On 1/18/2013 10:06 AM, Gervase Markham wrote:
0) We should attempt (although this may be difficult) to reach consensus
on what sort of projects are best served by what sort of licences, and
what scope of copyleft.
As an individual, I prefer simplicity and am therefore biased towards
the idea of "pick the simplest license that works"--hence why I prefer
BSD and MIT over, say, Apache. That said, I do recognize that the
simplicity of these licenses is inappropriate for certain things, and
also that copyleft is more desirable in some scenarios than in others. A
good example here is the difference between NSPR and NSS: both are
rather low-level libraries which are not likely to benefit a lot from
copyleft, but NSPR covers things that aren't going to incur significant
legal concern and so BSD would easily work, whereas cryptography is a
legal minefield and one where I would probably opt for Apache instead.
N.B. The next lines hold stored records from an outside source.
(* ===== verification/StreamPipe.v ===== *)
(** * micro/stream_pipe.cc and event_queue.h: a pipe between two streams

    [EventQueue] runs the events that were posted, one after the other;
    [StreamPipe] has two sides, and what one writes the other reads.  A buffer
    belongs to the caller: of a read the pipe keeps the size, of a write the
    data.  What an operation puts into the buffer of a read is an output of its
    step; the two callbacks of an event are called one after the other, and
    whatever they do to the pipe are steps in between. *)
From S2P Require Import Prelude.
#[local] Open Scope Z_scope.

(** ** class EventQueue *)
Module EventQueue.
Section EventQueue.
Context {Event World : Type}.

(** [run e w]: what the event does to the program, and what it posts. *)
Context (run : Event -> World -> World * list Event).

Definition Post (events : list Event) (e : Event) : list Event := events ++ [e].

(** The loop over the copy. *)
Fixpoint run_copy (copy : list Event) (w : World) (events : list Event) : World * list Event :=
  match copy with
  | [] => (w, events)
  | e :: copy => let '(w, posted) := run e w in run_copy copy w (foldl Post events posted)
  end.

Fixpoint Poll (fuel : nat) (w : World) (events : list Event) : outcome World :=
  match events with
  | [] => Done w
  | _ =>
      match fuel with
      | O => Faulted OutOfFuel
      | S fuel => let '(w, events) := run_copy events w [] in Poll fuel w events
      end
  end.
End EventQueue.
End EventQueue.

(** ** class StreamPipe *)
Module StreamPipe.

Inductive side := A | B.

(** One of each side. *)
Definition set_at {T} (s : side) (x : T) (f : side -> T) : side -> T := fun s' =>
  match s, s' with A, A | B, B => x | _, _ => f s' end.

Definition other (s : side) : side := match s with A => B | B => A end.

Section StreamPipe.
Context {Callback : Type}.

(** class Side; a buffer of size 0 and an empty callback are those of no
    operation. *)
Record Side := {
  outstanding_read_buffer : Z;
  outstanding_read_callback : option Callback;
  pending_read_callback : option Callback;
  outstanding_write_buffer : list byte;
  outstanding_write_callback : option Callback;
  pending_write_callback : option Callback;
}.

Definition new_side : Side :=
  {| outstanding_read_buffer := 0; outstanding_read_callback := None; pending_read_callback := None;
     outstanding_write_buffer := []; outstanding_write_callback := None; pending_write_callback := None |}.

Definition with_outstanding_read (n : Z) (c : option Callback) (s : Side) : Side :=
  {| outstanding_read_buffer := n; outstanding_read_callback := c; pending_read_callback := pending_read_callback s;
     outstanding_write_buffer := outstanding_write_buffer s; outstanding_write_callback := outstanding_write_callback s;
     pending_write_callback := pending_write_callback s |}.
Definition with_pending_read (c : option Callback) (s : Side) : Side :=
  {| outstanding_read_buffer := outstanding_read_buffer s; outstanding_read_callback := outstanding_read_callback s;
     pending_read_callback := c; outstanding_write_buffer := outstanding_write_buffer s;
     outstanding_write_callback := outstanding_write_callback s; pending_write_callback := pending_write_callback s |}.
Definition with_outstanding_write (d : list byte) (c : option Callback) (s : Side) : Side :=
  {| outstanding_read_buffer := outstanding_read_buffer s; outstanding_read_callback := outstanding_read_callback s;
     pending_read_callback := pending_read_callback s; outstanding_write_buffer := d; outstanding_write_callback := c;
     pending_write_callback := pending_write_callback s |}.
Definition with_pending_write (c : option Callback) (s : Side) : Side :=
  {| outstanding_read_buffer := outstanding_read_buffer s; outstanding_read_callback := outstanding_read_callback s;
     pending_read_callback := pending_read_callback s; outstanding_write_buffer := outstanding_write_buffer s;
     outstanding_write_callback := outstanding_write_callback s; pending_write_callback := c |}.

(** The functions that are posted, with what they capture. *)
Inductive event :=
  | ReadCopied (s : side) (to_copy : Z)
  | ReadEmpty (s : side)
  | WriteCopied (s : side) (to_copy : Z)
  | WriteEmpty (s : side).

(** A call of a callback. *)
Inductive call := Call (c : Callback) (size : Z).

(** [events] is the queue behind [poster_], [calls] are the callbacks that the
    event that is running has still to call. *)
Record State := { sides : side -> Side; events : list event; calls : list call }.

Definition make : State := {| sides := fun _ => new_side; events := []; calls := [] |}.
Definition update (s : side) (f : Side -> Side) (p : State) : State :=
  {| sides := set_at s (f (sides p s)) (sides p); events := events p; calls := calls p |}.
Definition post (e : event) (p : State) : State :=
  {| sides := sides p; events := EventQueue.Post (events p) e; calls := calls p |}.

(** [AsyncReadSome] into a buffer of [n] bytes, by a side; with what it copies
    into the buffer. *)
Definition AsyncReadSome (s : side) (n : Z) (c : Callback) (p : State) : outcome (State * list byte) :=
  let data := outstanding_write_buffer (sides p (other s)) in
  if negb (zlen data =? 0) then
    let to_copy := Z.min n (zlen data) in
    Done (post (ReadCopied s to_copy) (update s (with_pending_read (Some c)) p), ztake to_copy data)
  else
    _ ← mj_assert (outstanding_read_buffer (sides p s) =? 0);
    if n =? 0 then Done (post (ReadEmpty s) (update s (with_pending_read (Some c)) p), [])
    else Done (update s (with_outstanding_read n (Some c)) p, []).

(** [AsyncWriteSome] of some data; with what it copies into the buffer of the
    read of the other side. *)
Definition AsyncWriteSome (s : side) (data : list byte) (c : Callback) (p : State) : outcome (State * list byte) :=
  let n := outstanding_read_buffer (sides p (other s)) in
  if negb (n =? 0) then
    let to_copy := Z.min (zlen data) n in
    Done (post (WriteCopied s to_copy) (update s (with_pending_write (Some c)) p), ztake to_copy data)
  else
    _ ← mj_assert (zlen (outstanding_write_buffer (sides p s)) =? 0);
    if zlen data =? 0 then Done (post (WriteEmpty s) (update s (with_pending_write (Some c)) p), [])
    else Done (update s (with_outstanding_write data (Some c)) p, []).

(** An empty callback cannot be called. *)
Definition callback (c : option Callback) (size : Z) : outcome call :=
  match c with Some c => Done (Call c size) | None => Faulted Undefined end.

(** The body of an event: the callbacks are taken out before either is called. *)
Definition run (e : event) (p : State) : outcome State :=
  match e with
  | ReadCopied s to_copy =>
      read_cbk ← callback (pending_read_callback (sides p s)) to_copy;
      let p := update s (with_pending_read None) p in
      write_cbk ← callback (outstanding_write_callback (sides p (other s))) to_copy;
      let p := update (other s) (with_outstanding_write [] None) p in
      Done {| sides := sides p; events := events p; calls := [read_cbk; write_cbk] |}
  | ReadEmpty s =>
      cbk ← callback (pending_read_callback (sides p s)) 0;
      let p := update s (with_pending_read None) p in
      Done {| sides := sides p; events := events p; calls := [cbk] |}
  | WriteCopied s to_copy =>
      write_cbk ← callback (pending_write_callback (sides p s)) to_copy;
      let p := update s (with_pending_write None) p in
      read_cbk ← callback (outstanding_read_callback (sides p (other s))) to_copy;
      let p := update (other s) (with_outstanding_read 0 None) p in
      Done {| sides := sides p; events := events p; calls := [write_cbk; read_cbk] |}
  | WriteEmpty s =>
      cbk ← callback (pending_write_callback (sides p s)) 0;
      let p := update s (with_pending_write None) p in
      Done {| sides := sides p; events := events p; calls := [cbk] |}
  end.

(** The queue starts its next event when the one before has returned. *)
Definition next_event (p : State) : outcome (option State) :=
  match calls p, events p with
  | [], e :: rest => Some <$> run e {| sides := sides p; events := rest; calls := [] |}
  | _, _ => Done None
  end.

(** The next callback is called. *)
Definition next_call (p : State) : option (call * State) :=
  match calls p with
  | c :: rest => Some (c, {| sides := sides p; events := events p; calls := rest |})
  | [] => None
  end.
End StreamPipe.
End StreamPipe.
If you want to maximize reuse, you want to make the libraries and
low-level components very liberal (so anyone can use it), and you want
to make the end applications strong copyleft (so you can use any library
you want). If you want ideological decisions, the criterion for copyleft
boils down to "Would you care if someone forked your code, made it ten
times better, and sold it?"
In terms of making this a consensus, I think it ultimately boils down to
the following rules:
1. If it is a product that we are shipping and explicitly using our
brand name for, it should be MPL. This amounts to mozilla-central and
comm-central for sure. For extensions that are under the aegis of
Mozilla (chatzilla, DOM inspector, etc.), I could entertain arguments
about not making them MPL, but at the very least consistency concerns
are much stronger here.
2. If it is a tool or library that is developed independently of our
products (e.g., NSPR, Rhino, Circus?, pdf.js, Shamway) and would be
useful to other projects, then a BSD/MIT/Apache-style license is
preferable, but MPL is tolerable.
3. If it is a website, then it should be BSD/MIT/Apache-style.
This isn't perfectly clear (it's not clear how to classify Gaia, for
example), but it should provide a rough guideline for what new projects
should elect their license to be.
3) We should talk to existing Mozilla projects which are using BSD and
MIT and see if there are particular reasons for not using the Apache
License. If there isn't, we should transition; if there is, we should
evaluate those reasons against our licensing goals.
One of the problems with Apache is that it is not maximally reusable:
Apache v2.0 is (according to the FSF) not compatible with GPL/LGPL 2.1
or older, so any project that uses GPLv2 but not v3 for ideological
reasons can use a BSD/MIT-licensed project but not an Apache-licensed one.